YOUR TASK: Return nothing but the lines from the line containing "cbn [bind call result_of snd] in Hres." through the last line of the records, reproduced exactly.

EXERCISE MATERIAL:
Lemma align_empty_list_any_method_witness :
  align (globals (import_module nothing_installed)) still_lib
    (Many []) (Some (HDU image_A card)) "no such method"
  = ([ToNp], inr (Many [])).
Proof.
  apply (@align_empty_list_any_method _ _
           (globals (import_module nothing_installed)) still_lib
           (Some (HDU image_A card)) "no such method" [ToNp] image_A).
  reflexivity.
Defined.



Lemma align_astroalign_backend_error_witness :
  align (globals (import_module everything_installed)) strict_lib
    (One (Array image_A)) (Some (Array image_B)) "astroalign"
  = ([ToNp; ToNp; AstroalignRegister],
     inl (ValueError
            "Alignment method astroalign is disabled because the astroalign module(s) is/are not installed.")).
Proof.
  apply (@align_astroalign_backend_error _ _ strict_lib everything_installed
           (Array image_A) (Array image_B) image_A image_B
           (NameError "_ransac"));
    reflexivity.
Defined.

Lemma align_skimage_without_scipy_witness :
  align (globals (import_module without_scipy)) still_lib
    (One (Array image_A)) (Some (Array image_B)) "skimage"
  = ([ToNp; ToNp; RegisterTranslation],
     inl (ValueError
            "Alignment method skimage is disabled because the scipy or numpy module(s) is/are not installed.")).
Proof.
  apply (@align_skimage_without_scipy _ _ still_lib without_scipy
           (Array image_A) (Array image_B) image_A image_B [0; 0]);
    reflexivity.
Defined.

Lemma sources_stops_at_first_failure_witness :
  sources (globals (import_module everything_installed)) strict_lib
    ([field_1] ++ field_2 :: [field_1]) None
  = (map (fun _ => FindTransform) [field_1] ++ [FindTransform],
     inl (LibraryError "fewer than 3 points")).
Proof.
  apply (@sources_stops_at_first_failure _ _ strict_lib everything_installed
           [field_1] field_2 [field_1] None field_1
           (LibraryError "fewer than 3 points")).
  - reflexivity.
  - reflexivity.
  - intros c [<- | []]. eexists. reflexivity.
  - reflexivity.
Defined.




Lemma combine_type_error_witness :
  combine still_lib
    (Many ([Array image_A] ++ Other "str" :: [Array image_B])) "numpy"
  = (map (fun _ => ToNp) [Array image_A] ++ [ToNp],
     inl (TypeError "Unexpected type str")).
Proof.
  apply (@combine_type_error _ _ still_lib [Array image_A] [image_A]
           "str" [Array image_B]).
  repeat constructor.
Defined.

(** ** The order of the samples does not matter *)

Lemma Qle_bool_false x y : Qle_bool x y = false -> y < x.
Proof.
  intros H. destruct (Qlt_le_dec y x) as [Hlt | Hle]; [assumption |].
  apply Qle_bool_iff in Hle. congruence.
Qed.

Lemma Forall2_Qeq_refl l : Forall2 Qeq l l.
Proof.
  induction l; constructor; [reflexivity | assumption].
Qed.

Lemma Forall2_Qeq_trans l1 l2 l3 :
  Forall2 Qeq l1 l2 -> Forall2 Qeq l2 l3 -> Forall2 Qeq l1 l3.
Proof.
  intros H. revert l3. induction H as [| x y l1 l2 Hxy _ IH];
    intros l3 H3; inversion H3; subst; constructor.
  - rewrite Hxy. assumption.
  - apply IH. assumption.
Qed.

Lemma insert_sorted_Qeq x l l' :
  Forall2 Qeq l l' ->
  Forall2 Qeq (insert_sorted x l) (insert_sorted x l').
Proof.
  induction 1 as [| y y' l l' Hy Hl IH]; simpl.
  - constructor; [reflexivity | constructor].
  - rewrite Hy. destruct (Qle_bool x y').
    + constructor; [reflexivity |]. constructor; assumption.
    + constructor; [assumption | apply IH].
Qed.

Ltac order_facts :=
  repeat match goal with
         | H : Qle_bool _ _ = true |- _ => apply Qle_bool_iff in H
         | H : Qle_bool _ _ = false |- _ => apply Qle_bool_false in H
         end.

Lemma insert_sorted_swap x y l :
  Forall2 Qeq (insert_sorted x (insert_sorted y l))
              (insert_sorted y (insert_sorted x l)).
Proof.
  induction l as [| z l IH]; simpl.
  - destruct (Qle_bool x y) eqn:Hxy, (Qle_bool y x) eqn:Hyx; order_facts;
      try (exfalso; lra);
      repeat constructor; try reflexivity; lra.
  - destruct (Qle_bool y z) eqn:Hyz, (Qle_bool x z) eqn:Hxz; simpl;
      destruct (Qle_bool x y) eqn:Hxy, (Qle_bool y x) eqn:Hyx; simpl;
      rewrite ?Hyz, ?Hxz; order_facts;
      try (exfalso; lra);
      repeat (constructor; try reflexivity; try lra);
      solve [apply Forall2_Qeq_refl | apply IH].
Qed.

Lemma sort_permutation l l' :
  Permutation l l' -> Forall2 Qeq (sort l) (sort l').
Proof.
  unfold sort. induction 1 as [| x l l' _ IH | x y l | l1 l2 l3 _ IH1 _ IH2];
    simpl.
  - constructor.
  - apply insert_sorted_Qeq, IH.
  - apply insert_sorted_swap.
  - apply Forall2_Qeq_trans with (1 := IH1) (2 := IH2).
Qed.

Lemma nth_Forall2_Qeq l l' k :
  Forall2 Qeq l l' -> nth k l 0 == nth k l' 0.
Proof.
  intros H. revert k. induction H as [| x y l l' Hxy _ IH]; intros [| k];
    simpl; try reflexivity; [assumption | apply IH].
Qed.

Lemma median_permutation l l' :
  Permutation l l' -> median l == median l'.
Proof.
  intros H. unfold median. rewrite !length_sort.
  rewrite <- (Permutation_length H).
  pose proof (sort_permutation H) as Hs.
  destruct (Nat.even (List.length l)).
  - rewrite (nth_Forall2_Qeq (List.length l / 2 - 1) Hs).
    rewrite (nth_Forall2_Qeq (List.length l / 2) Hs). reflexivity.
  - apply nth_Forall2_Qeq, Hs.
Qed.

Lemma pixels_at_permutation i j data data' :
  Permutation data data' ->
  forall xs, pixels_at i j data = Some xs ->
  exists xs', pixels_at i j data' = Some xs' /\ Permutation xs xs'.
Proof.
  induction 1 as [| a l l' _ IH | a b l | l1 l2 l3 _ IH1 _ IH2];
    intros xs Hxs; simpl in *.
  - inversion Hxs. exists []. auto.
  - destruct (pixel a i j) as [x |]; [| discriminate].
    destruct (pixels_at i j l) as [xs0 |]; [| discriminate].
    inversion Hxs; subst. destruct (IH xs0 eq_refl) as (xs' & -> & Hp).
    exists (x :: xs'). auto.
  - destruct (pixel b i j) as [y |]; [| discriminate].
    destruct (pixel a i j) as [x |]; [| discriminate].
    destruct (pixels_at i j l) as [xs0 |]; [| discriminate].
    inversion Hxs; subst. exists (x :: y :: xs0).
    split; [reflexivity | constructor].
  - destruct (IH1 xs Hxs) as (xs2 & H2 & Hp2).
    destruct (IH2 xs2 H2) as (xs3 & H3 & Hp3).
    exists xs3. split; [assumption |].
    apply Permutation_trans with (1 := Hp2) (2 := Hp3).
Qed.



Section CombineOrder.
Context {spectrum transform : Type}.
Variable lib : externals spectrum transform.

Lemma combine_returns_median l data R :
  Forall2 (fun v a => carried v = Some a) l data ->
  result_of (combine lib (Many l) "numpy") = inr (Pixels R) ->
  data <> [] /\ R = median_axis0 data.
Proof.
  intros Hl Hres.
  rewrite combine_numpy in Hres. cbn [as_list] in Hres.
  rewrite (for_each_to_np (to_np_default lib) Hl) in Hres.
  cbn [bind call result_of snd] in Hres.
  destruct data as [| a0 rest]; [discriminate |].
  unfold np_median in Hres.
  destruct (forallb (same_shape a0) rest); [| discriminate].
  inversion Hres. split; [discriminate | reflexivity].
Qed.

ANSWER FOR THIS EXERCISE:
  cbn [bind call result_of snd] in Hres.
  destruct data as [| a0 rest]; [discriminate |].
  unfold np_median in Hres.
  destruct (forallb (same_shape a0) rest); [| discriminate].
  inversion Hres. split; [discriminate | reflexivity].
Qed.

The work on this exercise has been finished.